Bisnis.com, JAKARTA — Ombudsman mengungkap harga beras di pasar tradisional jauh lebih mahal dibandingkan ritel modern. Kondisi ini jauh berbeda dengan harga beras di ritel modern yang justru sesuai dengan harga eceran tertinggi (HET).
Anggota Ombudsman Yeka Hendra Fatika mengatakan beras yang kini dijual di pasar tradisional paling murah dibanderol Rp12.000 per kilogram, sedangkan paling mahal mencapai Rp16.500 per kilogram.
Ini artinya, harga beras yang dijual di pasar tradisional telah melambung di atas HET beras premium. Sebagai informasi, HET beras premium nasional dibanderol Rp14.900 per kilogram.
“Kemarin saya melihat di pasar Ini ironisnya begini. Kan tadi saya katakan paling murah Rp12.000 [per kilogram], paling mahal itu Rp16.500 [per kilogram]. Jadi, barang beras yang sekarang ada di pasar itu Sudah melebihi HET-nya. Kan HET premium itu Rp14.900 [per kilogram], kemarin Rp16.500 [per kilogram],” kata Yeka konferensi pers di Kantor Ombudsman, Jakarta, Jumat (8/8/2025).
Menurut Yeka, telah terjadi fenomena kesenjangan implementasi kebijakan harga (HET) antara pasar tradisional dan pasar modern.
Hal ini dibuktikan dengan masyarakat yang membeli beras di pasar tradisional justru harus membayar lebih mahal dibanding pasar modern (kelas menengah ke atas), yang menikmati harga sesuai HET.
Baca Juga
“Coba bisa dibayangkan di pasar tradisional, masyarakat ketemu dengan harga beras di atas HET. Di pasar modern, masyarakat ketemu harga HET. Jadi, sebetulnya kebijakan HET ini menguntungkan siapa?” ujarnya.
Alhasil, masyarakat di pedesaan harus merogoh kocek lebih mahal untuk bisa menikmati beras berkualitas yang dibeli di pasar tradisional maupun toko kelontong seperti warung Madura.
“Kalau di perdesaan, masyarakat akhirnya kalau ingin menikmati beras yang enak harus membeli di atas HET. Silakan dicek warung-warung Madura dan segala macam, [beras] di atas HET semua,” tuturnya.
Yeka menyebut fenomena ini merupakan hal yang tidak adil bagi masyarakat kalangan menengah ke bawah yang berbelanja ke pasar tradisional atau warung kecil.
“Kalau kita beli beras ke supermarket Kita harus beli beras lebih murah, jadinya sesuai HET. Padahal, orang yang masuk ke pasar supermarket itu adalah menengah atas. Jadi, nggak fair,” ungkapnya.

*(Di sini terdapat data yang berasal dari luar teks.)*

(** ** Href resolver *)

Module ResolverFacts.
Import StringFacts RegexFacts Spec.

Lemma lang_star_cls_iff (p : ascii -> bool) (s : string) :
  Regex.lang (Regex.Star (Regex.Cls p)) s <-> allChars p s = true.
Proof.
  induction s as [|c s IH]; simpl.
  - split; [reflexivity | intros _; constructor].
  - rewrite andb_true_iff. split.
    + intros H. apply lang_star_cons_inv in H.
      destruct H as [s1 [s2 [-> [H1 H2]]]].
      apply lang_cls_inv in H1. destruct H1 as [c' [E Hp]].
      injection E as -> ->. split; [exact Hp | now apply IH].
    + intros [Hp Hs]. change (String c s) with (String c "" ++ s).
      constructor; [now constructor | now apply IH].
Qed.

Lemma schemePrefix_iff (href : string) :
  Regex.test Href.schemePrefix href = true <-> SchemePrefixed href.
Proof.
  rewrite test_iff. unfold SchemePrefixed. simpl. split.
  - intros [a [m [b [-> [Hm [Ha _]]]]]]. rewrite Ha by reflexivity. simpl.
    apply lang_seq_inv in Hm. destruct Hm as [s1 [s2 [-> [H1 H2]]]].
    apply lang_cls_inv in H1. destruct H1 as [c [-> Hc]].
    apply lang_seq_inv in H2. destruct H2 as [tail [s3 [-> [H2 H3]]]].
    apply lang_cls_inv in H3. destruct H3 as [c' [-> Hc']].
    apply Ascii.eqb_eq in Hc'. subst c'.
    exists c, tail, b. split; [|split; [exact Hc | now apply lang_star_cls_iff]].
    simpl. now rewrite append_assoc.
  - intros [c [tail [rest [-> [Hc Ht]]]]].
    exists "", (String c (tail ++ ":")), rest. simpl. split; [|split; [|split]].
    + now rewrite append_assoc.
    + change (String c (tail ++ ":")) with (String c "" ++ tail ++ ":").
      constructor; [now constructor|].
      constructor; [now apply lang_star_cls_iff|].
      constructor. apply Ascii.eqb_refl.
    + reflexivity.
    + discriminate.
Qed.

Ombudsman menyimpulkan, biang kerok mahalnya harga beras di pasar tradisional lantaran telah terjadi subsidi terbalik yang menguntungkan konsumen kelas menengah ke atas. Sebab, masyarakat kecil yang membeli beras di pasar tradisional justru membayar lebih mahal.
Yeka mengungkap, penggilingan menjual beras ke ritel modern dengan harga sesuai HET, sehingga keuntungan mereka berkurang. Sayangnya, untuk menutup kerugian, penggilingan justru menaikkan harga beras yang dijual ke pasar tradisional.
“Karena ternyata ini kompensasi bagi penggilingan atau bagi perusahaan si supermarket, katakanlah dia rugi kalau di pasar tradisional, dia bisa dapat untung. Jadi pasar tradisional yang mensubsidi barang di pasar supermarket,” terangnya.
Yeka menegaskan fenomena ini sangat bertentangan dengan Undang-Undang Dasar 1945, di mana masyarakat memerlukan ketersediaan pangan dengan harga yang terjangkau.
Dia menekankan bahwa tugas negara adalah menyediakan pangan dengan harga yang terjangkau. Sayangnya, hal itu berbanding terbalik dengan keadaan yang terjadi di lapangan.
“Tapi ini kebalik. Di pasar modern, masyarakat mendapatkan harga yang relatif murah. Tapi di pasar tradisional, masyarakat mendapatkan harga yang relatif mahal,” pungkasnya.